When sorted by name, should become

[{'name':'Bart', 'age':10}, {'name':'Homer', 'age':39}]


@vikas0713 2019-03-11 08:11:57

You can use itemgetter ,if you want to consider the performance. itemgetter typically runs bit faster than lambda.

from operator import itemgetter
result = sorted(data, key=itemgetter('age'))  # this will sort list by property order 'age'.

@Loochie 2018-11-30 09:40:11

You may use the following code

sorted_dct = sorted(dct_name.items(), key = lambda x : x[1])

@Srisaila 2017-12-19 17:31:30

If you do not need the original list of dictionaries, you could modify it in-place with sort() method using a custom key function.

Key function:

def get_name(d):
    """ Return the value of a key in a dictionary. """

    return d["name"]

The list to be sorted:

data_one = [{'name': 'Homer', 'age': 39}, {'name': 'Bart', 'age': 10}]

Sorting it in-place:


If you need the original list, call the sorted() function passing it the list and the key function, then assign the returned sorted list to a new variable:

data_two = [{'name': 'Homer', 'age': 39}, {'name': 'Bart', 'age': 10}]
new_data = sorted(data_two, key=get_name)

Printing data_one and new_data.

>>> print(data_one)
[{'name': 'Bart', 'age': 10}, {'name': 'Homer', 'age': 39}]
>>> print(new_data)
[{'name': 'Bart', 'age': 10}, {'name': 'Homer', 'age': 39}]

@uingtea 2017-07-14 03:21:08

sometime we need to use lower() for example

lists = [{'name':'Homer', 'age':39},
  {'name':'Bart', 'age':10},
  {'name':'abby', 'age':9}]

lists = sorted(lists, key=lambda k: k['name'])
# [{'name':'Bart', 'age':10}, {'name':'Homer', 'age':39}, {'name':'abby', 'age':9}]

lists = sorted(lists, key=lambda k: k['name'].lower())
# [ {'name':'abby', 'age':9}, {'name':'Bart', 'age':10}, {'name':'Homer', 'age':39}]

@forzagreen 2017-03-17 10:29:50

a = [{'name':'Homer', 'age':39}, ...]

# This changes the list a
a.sort(key=lambda k : k['name'])

# This returns a new list (a is not modified)
sorted(a, key=lambda k : k['name']) 

@abby sobh 2016-09-01 21:21:11

Using the pandas package is another method, though it's runtime at large scale is much slower than the more traditional methods proposed by others:

import pandas as pd

listOfDicts = [{'name':'Homer', 'age':39}, {'name':'Bart', 'age':10}]
df = pd.DataFrame(listOfDicts)
df = df.sort_values('name')
sorted_listOfDicts = df.T.to_dict().values()
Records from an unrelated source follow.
(* ===== verification/CandidateApi.v ===== *)
(** * Deciding on research candidates: the API handlers and their store

    crates/api/src/main.rs, 26626-26790, 29309-29640, 29725-30050, 33042-33400 and
    34010-34290; crates/api/src/research_candidate_observation.rs, 102-262;
    crates/db/src/research.rs, 1148-1162, 5367-5450, 5632-5760 and 7323-7370.

    Four handlers move a candidate: a decision, a watch-list review, the
    confirmation of an acceptance, and the promotion into the shadow runner's
    configuration; an observation asked for explicitly moves a discovered candidate,
    and the older promotion endpoint writes the mirror alone.  Each reads the
    candidate, computes, and writes the row with its mirror in the older candidate
    table, and then the log of life-cycle events: the handlers are split into what
    they check ([decide_checks], [accept_checks], [review_checks]), what they write
    ([decide_plan] and the like, a [CandidateWrite]) and the statements
    ([update_candidate], [append_research_candidate_event]).  The handlers as written
    run these in a row; [Trail] interleaves the statements of any number of calls,
    with stale reads and insertions that fail, and [call_continues] shows that a
    handler is such a sequence.  An error is its HTTP status and its error code.
    Authentication gives the role of the caller.  A query that fails before the first
    write ends the handler with an error and no effect, which is left out, as are the
    telemetry and the audit log. *)

From Stdlib Require Import ZArith QArith Lqa Lia List String Sorted Permutation.
From stdpp Require Import base list strings.
From S2P Require Import Prelude Text Host Types MarketData WalkForward ResearchTypes.
From S2P Require Import Candidate ShadowRunner.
Here are some benchmark values for a tiny list and a large (100k+) list of dicts:

setup_large = "listOfDicts = [];\
[listOfDicts.extend(({'name':'Homer', 'age':39}, {'name':'Bart', 'age':10})) for _ in range(50000)];\
from operator import itemgetter;import pandas as pd;\
df = pd.DataFrame(listOfDicts);"

setup_small = "listOfDicts = [];\
listOfDicts.extend(({'name':'Homer', 'age':39}, {'name':'Bart', 'age':10}));\
from operator import itemgetter;import pandas as pd;\
df = pd.DataFrame(listOfDicts);"

method1 = "newlist = sorted(listOfDicts, key=lambda k: k['name'])"
method2 = "newlist = sorted(listOfDicts, key=itemgetter('name')) "
method3 = "df = df.sort_values('name');\
sorted_listOfDicts = df.T.to_dict().values()"

import timeit
t = timeit.Timer(method1, setup_small)
print('Small Method LC: ' + str(t.timeit(100)))
t = timeit.Timer(method2, setup_small)
print('Small Method LC2: ' + str(t.timeit(100)))
t = timeit.Timer(method3, setup_small)
print('Small Method Pandas: ' + str(t.timeit(100)))
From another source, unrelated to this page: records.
(* ===== verification/ShadowPnl.v ===== *)
(** * What shadow signals would have earned

    crates/core/src/research.rs, 12664-12800 and 15644-15970; 14672-14674.

    Every shadow run is entered at the open of the first closed candle after its
    signal and left at the close of the candle a fixed number of candles later,
    once per holding window; a hole between the two is reported.  The trades are
    then summed up per holding window. *)

From Stdlib Require Import ZArith QArith Lqa Lia List String Sorted Permutation.
From stdpp Require Import base list strings.
From S2P Require Import Prelude Text Host Types MarketData ResearchTypes Candidate ShadowRunner.

#[local] Open Scope Z_scope.

Section Attribution.
Context {DI : Decimal} {CH : Chrono} {JS : Json}.

Record ResearchShadowPnlAttributionRequest := {
  sq_candidate_id : Z;
  sq_holding_windows : list Z;
  sq_fee_bps : dec;
  sq_slippage_bps : dec;
  sq_extreme_pnl_threshold_pct : dec;
  sq_start_time : option Z;
  sq_end_time : option Z;
  sq_limit : option Z
}.

Record ResearchShadowPnlRunInput := {
  sr_shadow_run_id : Z;
  sr_strategy_id : string;
  sr_symbol : string;
  sr_timeframe : string;
  sr_shadow_created_at : Z;
  sr_signal_time : option Z
}.

Record ResearchShadowPnlTradeHoldingWindowResult := {
  sw_holding_window : Z;
  sw_status : ResearchShadowPnlStatus.t;
  sw_attribution_status : ResearchShadowPnlStatus.t;
  sw_exit_candle_open_time : option Z;
  sw_exit_candle_close_time : option Z;
  sw_exit_price : option dec;
  sw_gross_pnl_pct : option dec;
  sw_fee_bps : dec;
  sw_slippage_bps : dec;
  sw_net_pnl_pct : option dec;
  sw_fee_drag_pct : dec;
  sw_candle_gap_seconds : option Z;
  sw_warning : option string
}.

Record ResearchShadowPnlAttributionTrade := {
  sx_candidate_id : Z;
  sx_shadow_run_id : Z;
  sx_strategy_id : string;
  sx_symbol : string;
  sx_timeframe : string;
  sx_shadow_created_at : Z;
  sx_signal_time : option Z;
  sx_status : ResearchShadowPnlStatus.t;
  sx_attribution_status : ResearchShadowPnlStatus.t;
  sx_entry_candle_open_time : option Z;
  sx_entry_candle_close_time : option Z;
  sx_entry_price : option dec;
  sx_holding_windows : list ResearchShadowPnlTradeHoldingWindowResult
}.

Record ResearchShadowPnlHoldingWindowResult := {
  sh_holding_window : Z;
  sh_trade_count : Z;
  sh_win_rate : dec;
  sh_avg_net_pnl_pct : dec;
  sh_median_net_pnl_pct : dec;
  sh_best_net_pnl_pct : dec;
  sh_worst_net_pnl_pct : dec;
  sh_total_net_pnl_pct : dec;
  sh_fee_drag_pct : dec;
  sh_recommendation : ResearchShadowPnlRecommendation.t
}.

Record ResearchShadowPnlSummary := {
  su_total_attributed_runs : Z;
  su_extreme_pnl_count : Z;
  su_gap_detected_count : Z;
  su_insufficient_forward_data_count : Z;
  su_negative_all_windows : bool;
  su_warnings : list string;
  su_per_holding_window : list ResearchShadowPnlHoldingWindowResult
}.

Record ResearchShadowPnlAttributionResult := {
  sa_candidate_id : Z;
  sa_strategy_id : string;
  sa_symbol : string;
  sa_timeframe : string;
  sa_holding_windows : list Z;
  sa_fee_bps : dec;
  sa_slippage_bps : dec;
  sa_extreme_pnl_threshold_pct : dec;
  sa_start_time : option Z;
  sa_end_time : option Z;
  sa_summary : ResearchShadowPnlSummary;
  sa_trades : list ResearchShadowPnlAttributionTrade;
  sa_latest_shadow_pnl_status : ResearchShadowPnlRecommendation.t;
  sa_best_holding_window : option Z;
  sa_best_avg_net_pnl_pct : option dec;
  sa_computed_at : Z
}.

Definition default_shadow_pnl_holding_windows : list Z := [1; 3; 5; 10].
Definition default_shadow_pnl_extreme_threshold_pct : dec := dnew 5 0.

Definition calculate_percentage_rate (count total : Z) : dec :=
  dround_dp (calculate_observation_rate count total * dint 100)%dec 2.

(** [dedup] of a sorted [Vec<u32>]. *)
Fixpoint dedup_windows (l : list Z) : list Z :=
  match l with
  | [] => []
  | x :: t =>
      match t with
      | y :: _ => if x =? y then dedup_windows t else x :: dedup_windows t
      | [] => [x]
      end
  end.

Definition normalized_holding_windows (self : ResearchShadowPnlAttributionRequest) : list Z :=
  let windows := List.filter (fun value => 0 <? value) (sq_holding_windows self) in
  let windows := match windows with [] => default_shadow_pnl_holding_windows | _ => windows end in
  dedup_windows (sort_by Z.leb windows).

(** [iter().position(..)] *)
Fixpoint position {A} (f : A -> bool) (l : list A) : option nat :=
  match l with
  | [] => None
  | x :: l => if f x then Some O else option_map S (position f l)
  end.

(** [iter().max()] *)
Definition max_of (l : list Z) : option Z :=
  match l with [] => None | x :: l => Some (foldl Z.max x l) end.

(** [iter().max_by(..)]: the last of the greatest elements. *)
Definition max_by {A} (leb : A -> A -> bool) (l : list A) : option A :=
  foldl (fun best x => match best with
                       | Some m => if leb m x then Some x else Some m
                       | None => Some x
                       end) None l.

(** A window without enough candles after the entry. *)
Definition insufficient_window (request : ResearchShadowPnlAttributionRequest) (fee_drag_pct : dec)
    (holding_window : Z) : ResearchShadowPnlTradeHoldingWindowResult := {|
  sw_holding_window := holding_window;
  sw_status := ResearchShadowPnlStatus.InsufficientForwardData;
  sw_attribution_status := ResearchShadowPnlStatus.InsufficientForwardData;
  sw_exit_candle_open_time := None; sw_exit_candle_close_time := None; sw_exit_price := None;
  sw_gross_pnl_pct := None; sw_fee_bps := sq_fee_bps request;
  sw_slippage_bps := sq_slippage_bps request; sw_net_pnl_pct := None;
  sw_fee_drag_pct := fee_drag_pct; sw_candle_gap_seconds := None; sw_warning := None
|}.

(** The longest step, in seconds, between the openings of the candles from
    [entry_index] to [exit_index]. *)
Definition max_gap_seconds (sorted_candles : list Candle) (entry_index exit_index : nat)
    (expected_interval_seconds : Z) : Z :=
  let span := firstn (exit_index + 1 - entry_index) (skipn entry_index sorted_candles) in
  match max_of (map (fun pair => num_seconds (c_open_time pair.2 - c_open_time pair.1))
                  (pairs span)) with
  | Some gap => gap
  | None => expected_interval_seconds
  end.

Definition attributed_window (request : ResearchShadowPnlAttributionRequest) (fee_drag_pct : dec)
    (extreme_pnl_threshold_pct : dec) (expected_interval_seconds : Z) (sorted_candles : list Candle)
    (entry_index : nat) (entry_price : dec) (holding_window : Z)
    : ResearchShadowPnlTradeHoldingWindowResult :=
  let exit_index := (entry_index + Z.to_nat holding_window)%nat in
  match sorted_candles !! exit_index with
  | None => insufficient_window request fee_drag_pct holding_window
  | Some exit =>
      let gap := max_gap_seconds sorted_candles entry_index exit_index expected_interval_seconds in
      let gross_pnl_pct :=
        if (entry_price >? ZERO)%dec
        then (ddiv (c_close exit - entry_price) entry_price * dnew 100 0)%dec else ZERO in
      let net_pnl_pct := (gross_pnl_pct - fee_drag_pct)%dec in
      let has_gap := expected_interval_seconds + 1 <? gap in
      let is_extreme := (dabs net_pnl_pct >? extreme_pnl_threshold_pct)%dec in
      let status :=
        if has_gap then ResearchShadowPnlStatus.GapDetected
        else if is_extreme then ResearchShadowPnlStatus.ExtremePnl
        else ResearchShadowPnlStatus.Attributed in
      {| sw_holding_window := holding_window;
         sw_status := status; sw_attribution_status := status;
         sw_exit_candle_open_time := Some (c_open_time exit);
         sw_exit_candle_close_time := Some (c_close_time exit);
         sw_exit_price := Some (c_close exit);
         sw_gross_pnl_pct := Some gross_pnl_pct;
         sw_fee_bps := sq_fee_bps request; sw_slippage_bps := sq_slippage_bps request;
         sw_net_pnl_pct := Some net_pnl_pct;
         sw_fee_drag_pct := fee_drag_pct;
         sw_candle_gap_seconds := Some gap;
         sw_warning := if is_extreme then Some "Attribution PnL is unusually large; inspect candle continuity and timestamps."
                       else None |}
  end.

Definition window_has (status : ResearchShadowPnlStatus.t)
    (window : ResearchShadowPnlTradeHoldingWindowResult) : bool :=
  bool_decide (sw_status window = status).
Definition has_net (window : ResearchShadowPnlTradeHoldingWindowResult) : bool :=
  match sw_net_pnl_pct window with Some _ => true | None => false end.

(** The status of a trade from those of its windows. *)
Definition trade_status (windows : list ResearchShadowPnlTradeHoldingWindowResult)
    : ResearchShadowPnlStatus.t :=
  if existsb (window_has ResearchShadowPnlStatus.GapDetected) windows then
    ResearchShadowPnlStatus.GapDetected
  else if existsb (window_has ResearchShadowPnlStatus.ExtremePnl) windows then
    ResearchShadowPnlStatus.ExtremePnl
  else if existsb has_net windows then ResearchShadowPnlStatus.Attributed
  else ResearchShadowPnlStatus.InsufficientForwardData.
t = timeit.Timer(method1, setup_large)
print('Large Method LC: ' + str(t.timeit(100)))
t = timeit.Timer(method2, setup_large)
print('Large Method LC2: ' + str(t.timeit(100)))
t = timeit.Timer(method3, setup_large)
print('Large Method Pandas: ' + str(t.timeit(1)))

#Small Method LC: 0.000163078308105
#Small Method LC2: 0.000134944915771
#Small Method Pandas: 0.0712950229645
#Large Method LC: 0.0321750640869
#Large Method LC2: 0.0206089019775
#Large Method Pandas: 5.81405615807

@clp2 2016-11-07 04:05:26

I ran your code and found a mistake in the the timeit.Timer args for Large Method Pandas: you specify "setup_small" where it should be "setup_large". Changing that arg caused the program to run without finishing, and I stopped it after more than 5 minutes. When I ran it with "timeit(1)", the Large Method Pandas finished in 7.3 sec, much worse than LC or LC2.
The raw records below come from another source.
Definition coverage_step (request : ResearchCandidateQualificationRequest) : finding_step :=
  let passed := qr_shadow_runner_covers_candidate request in
  costing
    (qualification_check "shadow_runner_covers_candidate"
       "Shadow runner covers candidate strategy, symbol, and timeframe" passed true
       ResearchCandidateQualificationSeverity.High
       (if passed then "Current shadow runner covers the candidate."
        else "Current shadow runner does not cover the candidate.") None)
    passed 20 false
    "The active shadow runner does not cover this candidate, so qualification lost 20 points."
    ResearchCandidateQualificationRecommendation.ExpandShadowRunnerCoverage.

Definition mismatch_step (request : ResearchCandidateQualificationRequest) : finding_step :=
  let count := qr_runner_mismatch_count request in
  let max := th_max_runner_mismatch_count (qr_thresholds request) in
  let passed := count <=? max in
  costing
    (qualification_check "runner_mismatch_count" "Runner mismatch count is within threshold"
       passed (max =? 0) ResearchCandidateQualificationSeverity.Medium
       (if passed then "Runner mismatch count is within threshold."
        else "Runner mismatch count " +:+ show_int count +:+ " exceeded max " +:+ show_int max +:+ ".")
       (Some (jobj [("runner_mismatch_count", jint count); ("max_runner_mismatch_count", jint max)])))
    passed 10 true
    "Runner mismatch count exceeded the configured limit, so qualification lost 10 points."
    ResearchCandidateQualificationRecommendation.FixRunnerAlignment.

(** The check of the walk-forward evidence, the same fields on every branch. *)
Definition walk_forward_check (passed blocking : bool) (severity : Severity) (summary : string)
    (details : option json) : ResearchCandidateQualificationCheck :=
  qualification_check "walk_forward_robustness" "Walk-forward robustness is acceptable"
    passed blocking severity summary details.

Definition run_fields (value : ResearchCandidateWalkForwardEvidence) : list (string * json) :=
  [("walk_forward_run_id", juuid (we_walk_forward_run_id value));
   ("robustness_score", jdec (we_robustness_score value))].
Definition consistency_field (value : ResearchCandidateWalkForwardEvidence) : list (string * json) :=
  [("consistency_score", jdec (we_consistency_score value))].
@abby sobh 2016-11-08 22:58:51

You're quite right, that was quite an oversight on my part. I no longer recommend it for large cases! I have edited the answer to simply allow it as a possibility, the use case is still up for debate.

@pjz 2008-09-16 14:39:11

my_list = [{'name':'Homer', 'age':39}, {'name':'Bart', 'age':10}]

my_list.sort(lambda x,y : cmp(x['name'], y['name']))

my_list will now be what you want.

(3 years later) Edited to add:

The new key argument is more efficient and neater. A better answer now looks like:

my_list = sorted(my_list, key=lambda k: k['name'])

...the lambda is, IMO, easier to understand than operator.itemgetter, but YMMV.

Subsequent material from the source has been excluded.